### [What is needed]
Of the records that follow, copy only the lines from the line containing "then TEAM_RUN_UPDATED_EVENT else TEAM_RUN_FAILED_EVENT" to the line containing "if decide (run.(tr_team_run_id) = summary.(rs_team_run_id))", both included, exactly as written.

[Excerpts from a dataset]
(* ===== verification/TeamRun.v ===== *)
(** * Team runs

    Models [TeamRunManager] of [crates/aionui-team/src/team_run/manager.rs], the
    implementation behind the coordinator's [RunCausalityPort], and the payloads of
    [aionui-api-types/src/team.rs] it broadcasts.  The event emitter is the list of
    the events broadcast so far, oldest first. *)
From S2P Require Import Prelude WorkModel WorkState WorkCoordinator.

(** ** Payloads *)

Inductive TeamRunStatus :=
  | RunAccepted | RunRunning | RunCancelling | RunCompleted | RunCancelled | RunFailed.

#[global] Instance TeamRunStatus_eq_dec : EqDecision TeamRunStatus.
Proof. solve_decision. Defined.

Inductive TeamRunSource := SourceUserMessage.

#[global] Instance TeamRunSource_eq_dec : EqDecision TeamRunSource.
Proof. solve_decision. Defined.

Inductive TeamSlotWorkState :=
  | WorkIdle | WorkQueued | WorkStarting | WorkRunning | WorkPaused | WorkBlocked.

Inductive TeamSlotBlockedReason :=
  | ReasonRuntimeStarting | ReasonRuntimeFailed | ReasonRemoving | ReasonSessionStopped.

(** [tp] = [TeamSlotWorkPayload] *)
Record TeamSlotWorkPayload := mkTeamSlotWorkPayload {
  tp_slot_id : string;
  tp_role : TeamRunTargetRole;
  tp_state : TeamSlotWorkState;
  tp_queued_foreground_count : nat;
  tp_queued_background_count : nat;
  tp_active_turn_id : option string;
  tp_active_turn_started_at_ms : option Z;
  tp_active_turn_elapsed_ms : option Z;
  tp_active_turn_slow : option bool;
  tp_active_turn_slow_threshold_ms : option Z;
  tp_blocked_reason : option TeamSlotBlockedReason;
  tp_team_run_id : option string;
}.

(** [rn] = [TeamRunPayload] *)
Record TeamRunPayload := mkTeamRunPayload {
  rn_team_id : string;
  rn_team_run_id : string;
  rn_source : TeamRunSource;
  rn_has_user_intervention : bool;
  rn_target_slot_id : string;
  rn_target_role : TeamRunTargetRole;
  rn_status : TeamRunStatus;
  rn_queued_intent_count : nat;
  rn_starting_batch_count : nat;
  rn_running_batch_count : nat;
  rn_active_enqueue_lease_count : nat;
  rn_slot_work : list TeamSlotWorkPayload;
}.

Definition TEAM_RUN_ACCEPTED_EVENT : string := "team.runAccepted".
Definition TEAM_RUN_STARTED_EVENT : string := "team.runStarted".
Definition TEAM_RUN_UPDATED_EVENT : string := "team.runUpdated".
Definition TEAM_RUN_COMPLETED_EVENT : string := "team.runCompleted".
Definition TEAM_RUN_CANCELLED_EVENT : string := "team.runCancelled".
Definition TEAM_RUN_FAILED_EVENT : string := "team.runFailed".

Definition ACTIVE_TURN_SLOW_THRESHOLD_MS : Z := 10 * 60 * 1000.

(** ** The manager *)

(** [tr] = [TeamRunRecord] *)
Record TeamRunRecord := mkTeamRunRecord {
  tr_team_run_id : string;
  tr_source : TeamRunSource;
  tr_has_user_intervention : bool;
  tr_target_slot_id : string;
  tr_target_role : TeamRunTargetRole;
  tr_status : TeamRunStatus;
  tr_started_at_ms : option Z;
  tr_completed_at_ms : option Z;
  tr_cancel_reason : option string;
  tr_summary : option RunWorkSummary;
  tr_accepted_emitted : bool;
}.

Definition set_tr_intervention b r := mkTeamRunRecord r.(tr_team_run_id) r.(tr_source) b
  r.(tr_target_slot_id) r.(tr_target_role) r.(tr_status) r.(tr_started_at_ms)
  r.(tr_completed_at_ms) r.(tr_cancel_reason) r.(tr_summary) r.(tr_accepted_emitted).
Definition set_tr_progress status started completed r := mkTeamRunRecord r.(tr_team_run_id)
  r.(tr_source) r.(tr_has_user_intervention) r.(tr_target_slot_id) r.(tr_target_role)
  status started completed r.(tr_cancel_reason) r.(tr_summary) r.(tr_accepted_emitted).
Definition set_tr_cancel_reason reason r := mkTeamRunRecord r.(tr_team_run_id)
  r.(tr_source) r.(tr_has_user_intervention) r.(tr_target_slot_id) r.(tr_target_role)
  r.(tr_status) r.(tr_started_at_ms) r.(tr_completed_at_ms) reason r.(tr_summary)
  r.(tr_accepted_emitted).
Definition set_tr_summary s r := mkTeamRunRecord r.(tr_team_run_id) r.(tr_source)
  r.(tr_has_user_intervention) r.(tr_target_slot_id) r.(tr_target_role) r.(tr_status)
  r.(tr_started_at_ms) r.(tr_completed_at_ms) r.(tr_cancel_reason) s
  r.(tr_accepted_emitted).
Definition set_tr_accepted_emitted b r := mkTeamRunRecord r.(tr_team_run_id) r.(tr_source)
  r.(tr_has_user_intervention) r.(tr_target_slot_id) r.(tr_target_role) r.(tr_status)
  r.(tr_started_at_ms) r.(tr_completed_at_ms) r.(tr_cancel_reason) r.(tr_summary) b.

Definition status_active (s : TeamRunStatus) : bool :=
  match s with RunAccepted | RunRunning | RunCancelling => true | _ => false end.

(** [TeamRunRecord::is_active] *)
Definition run_is_active (r : TeamRunRecord) : bool := status_active r.(tr_status).

(** [tm] = [TeamRunManager] *)
Record TeamRunManager := mkTeamRunManager {
  tm_team_id : string;
  tm_events : list (string * TeamRunPayload);
  tm_state : option TeamRunRecord;
}.

Implicit Types m : TeamRunManager.

(** [TeamRunManager::new] *)
Definition new_manager (team_id : string) : TeamRunManager := mkTeamRunManager team_id [] None.

Definition set_tm_state o m : TeamRunManager := mkTeamRunManager m.(tm_team_id) m.(tm_events) o.

(** [TeamEventEmitter::broadcast_team_run] *)
Definition broadcast_team_run (event_name : string) (payload : TeamRunPayload) m :
    TeamRunManager :=
  mkTeamRunManager m.(tm_team_id) (m.(tm_events) ++ [(event_name, payload)]) m.(tm_state).

(** [state.as_mut().filter(|run| run.is_active())] *)
Definition active_run m : option TeamRunRecord :=
  run ← m.(tm_state); if run_is_active run then Some run else None.

Definition bind_user_enqueue (target_slot_id : string) (target_role : TeamRunTargetRole)
    (new_id : string) m : RunBinding * TeamRunManager :=
  match active_run m with
  | Some run =>
      (mkRunBinding (Some run.(tr_team_run_id)) false true,
       set_tm_state (Some (set_tr_intervention true run)) m)
  | None =>
      let run := mkTeamRunRecord new_id SourceUserMessage false target_slot_id target_role
                   RunAccepted None None None None false in
      (mkRunBinding (Some new_id) true false, set_tm_state (Some run) m)
  end.

Definition current_active_run_id m : option string := tr_team_run_id <$> active_run m.

Definition slot_work_state (p : SlotPhase) : TeamSlotWorkState :=
  match p with
  | PhaseIdle => WorkIdle | PhaseQueued => WorkQueued | PhaseStarting => WorkStarting
  | PhaseRunning => WorkRunning | PhasePaused => WorkPaused | PhaseBlocked => WorkBlocked
  end.

Definition blocked_reason (c : RuntimeConstraint) : option TeamSlotBlockedReason :=
  match c with
  | Ready => None
  | Starting _ => Some ReasonRuntimeStarting
  | Failed _ _ => Some ReasonRuntimeFailed
  | Removing _ => Some ReasonRemoving
  | SessionStopped => Some ReasonSessionStopped
  end.

Definition slot_payload (now : Z) (slot : SlotWorkSnapshot) : TeamSlotWorkPayload :=
  let elapsed := (λ started_at, Z.max (saturating_sub_i64 now started_at) 0)
                   <$> slot.(sn_active_turn_started_at_ms) in
  mkTeamSlotWorkPayload slot.(sn_slot_id) slot.(sn_role) (slot_work_state slot.(sn_state))
    slot.(sn_queued_foreground_count) slot.(sn_queued_background_count)
    slot.(sn_active_turn_id) slot.(sn_active_turn_started_at_ms) elapsed
    ((λ e, (ACTIVE_TURN_SLOW_THRESHOLD_MS <=? e)%Z) <$> elapsed)
    ((λ _, ACTIVE_TURN_SLOW_THRESHOLD_MS) <$> slot.(sn_active_turn_id))
    (blocked_reason slot.(sn_runtime_constraint)) slot.(sn_team_run_id).

Definition payload_locked (now : Z) (team_id : string) (run : TeamRunRecord)
    (summary : RunWorkSummary) : TeamRunPayload :=
  mkTeamRunPayload team_id run.(tr_team_run_id) run.(tr_source)
    run.(tr_has_user_intervention) run.(tr_target_slot_id) run.(tr_target_role)
    run.(tr_status) summary.(rs_queued_intent_count) summary.(rs_starting_batch_count)
    summary.(rs_running_batch_count) summary.(rs_active_enqueue_lease_count)
    (slot_payload now <$> summary.(rs_slots)).

Definition no_work (s : RunWorkSummary) : bool :=
  (s.(rs_queued_intent_count) =? 0) && (s.(rs_starting_batch_count) =? 0) &&
  (s.(rs_running_batch_count) =? 0) && (s.(rs_active_enqueue_lease_count) =? 0) &&
  (s.(rs_paused_intent_count) =? 0).

(** The status and the timestamps [apply_work_summary] gives the run. *)
Definition progress (now : Z) (summary : RunWorkSummary) (run : TeamRunRecord) : TeamRunRecord :=
  let previous_status := run.(tr_status) in
  if 0 <? summary.(rs_failed_intent_count)
  then set_tr_progress RunFailed run.(tr_started_at_ms) (Some now) run
  else if no_work summary
  then set_tr_progress
         (if decide (previous_status = RunCancelling) then RunCancelled else RunCompleted)
         run.(tr_started_at_ms) (Some now) run
  else if 0 <? summary.(rs_running_batch_count)
  then set_tr_progress RunRunning (Some (default now run.(tr_started_at_ms)))
         run.(tr_completed_at_ms) run
  else run.

(** The event name [apply_work_summary] picks, from the old and the new status. *)
Definition status_event (previous_status status : TeamRunStatus) : string :=
  match status with
  | RunFailed => if decide (previous_status = RunFailed)
                 then TEAM_RUN_UPDATED_EVENT else TEAM_RUN_FAILED_EVENT
  | RunCancelled => if decide (previous_status = RunCancelled)
                    then TEAM_RUN_UPDATED_EVENT else TEAM_RUN_CANCELLED_EVENT
  | RunCompleted => if decide (previous_status = RunCompleted)
                    then TEAM_RUN_UPDATED_EVENT else TEAM_RUN_COMPLETED_EVENT
  | RunRunning => if decide (previous_status = RunRunning)
                  then TEAM_RUN_UPDATED_EVENT else TEAM_RUN_STARTED_EVENT
  | _ => TEAM_RUN_UPDATED_EVENT
  end.

Definition manager_apply_work_summary (now : Z) (summary : RunWorkSummary) m :
    TeamRunManager :=
  match m.(tm_state) with
  | Some run =>
      if decide (run.(tr_team_run_id) = summary.(rs_team_run_id)) then
        let previous_status := run.(tr_status) in
        let run := progress now summary (set_tr_summary (Some summary) run) in
        let event_name := if negb run.(tr_accepted_emitted) then TEAM_RUN_ACCEPTED_EVENT
                          else status_event previous_status run.(tr_status) in
        let run := set_tr_accepted_emitted true run in
        broadcast_team_run event_name (payload_locked now m.(tm_team_id) run summary)
          (set_tm_state (Some run) m)
      else m
  | None => m
  end.

Definition begin_cancel (now : Z) (team_run_id : string) (reason : option string) m :
    result unit TeamError * TeamRunManager :=
  match active_run m with
  | Some run =>
      if decide (run.(tr_team_run_id) = team_run_id) then
        let run := set_tr_cancel_reason reason
          (set_tr_progress RunCancelling run.(tr_started_at_ms) run.(tr_completed_at_ms) run) in
        let m := set_tm_state (Some run) m in
        (Ok tt,
         match run.(tr_summary) with
         | Some summary => broadcast_team_run TEAM_RUN_UPDATED_EVENT
                             (payload_locked now m.(tm_team_id) run summary) m
         | None => m
         end)
      else (Err (InvalidRequest ("team run is not active: " +:+ team_run_id)), m)
  | None => (Err (InvalidRequest ("team run is not active: " +:+ team_run_id)), m)
  end.

Definition empty_summary (team_run_id : string) : RunWorkSummary :=
  mkRunWorkSummary team_run_id 0 0 0 0 0 0 [].

Definition current_payload (now : Z) (coordinator : CoordinatorSnapshot) m :
    option TeamRunPayload :=
  run ← m.(tm_state);
  let from_coordinator :=
    s ← coordinator.(cn_active_run_summary);
    if decide (s.(rs_team_run_id) = run.(tr_team_run_id)) then Some s else None in
  let summary := match run.(tr_summary) with
    | Some s => s
    | None => default (empty_summary run.(tr_team_run_id)) from_coordinator
    end in
  Some (payload_locked now m.(tm_team_id) run summary).

Definition publish_snapshot_update (now : Z) (coordinator : CoordinatorSnapshot) m :
    TeamRunManager :=
  match current_payload now coordinator m with
  | Some payload =>
      match payload.(rn_status) with
      | RunAccepted | RunRunning => broadcast_team_run TEAM_RUN_UPDATED_EVENT payload m
      | _ => m
      end
  | None => m
  end.

(** ** [impl RunCausalityPort for TeamRunManager] *)

Definition manager_bind_enqueue (request : EnqueueRequest) (new_id : string) m :
    RunBinding * TeamRunManager :=
  match request.(rq_binding) with
  | UserVisible => bind_user_enqueue request.(rq_slot_id) request.(rq_role) new_id m
  | ActiveRunOrBackground => (mkRunBinding (current_active_run_id m) false false, m)
  | InheritRunningBatch _ | BackgroundBinding => (mkRunBinding None false false, m)
  end.

Definition manager_abort_binding (binding : RunBinding) m : TeamRunManager :=
  match m.(tm_state) with
  | Some run => if decide (Some run.(tr_team_run_id) = binding.(rb_team_run_id))
                then set_tm_state None m else m
  | None => m
  end.

#[global] Instance manager_port : RunCausalityPort TeamRunManager := {
  bind_enqueue := manager_bind_enqueue;
  abort_binding := manager_abort_binding;
  apply_work_summary := manager_apply_work_summary;
}.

### [Written response]
                 then TEAM_RUN_UPDATED_EVENT else TEAM_RUN_FAILED_EVENT
  | RunCancelled => if decide (previous_status = RunCancelled)
                    then TEAM_RUN_UPDATED_EVENT else TEAM_RUN_CANCELLED_EVENT
  | RunCompleted => if decide (previous_status = RunCompleted)
                    then TEAM_RUN_UPDATED_EVENT else TEAM_RUN_COMPLETED_EVENT
  | RunRunning => if decide (previous_status = RunRunning)
                  then TEAM_RUN_UPDATED_EVENT else TEAM_RUN_STARTED_EVENT
  | _ => TEAM_RUN_UPDATED_EVENT
  end.

Definition manager_apply_work_summary (now : Z) (summary : RunWorkSummary) m :
    TeamRunManager :=
  match m.(tm_state) with
  | Some run =>
      if decide (run.(tr_team_run_id) = summary.(rs_team_run_id)) then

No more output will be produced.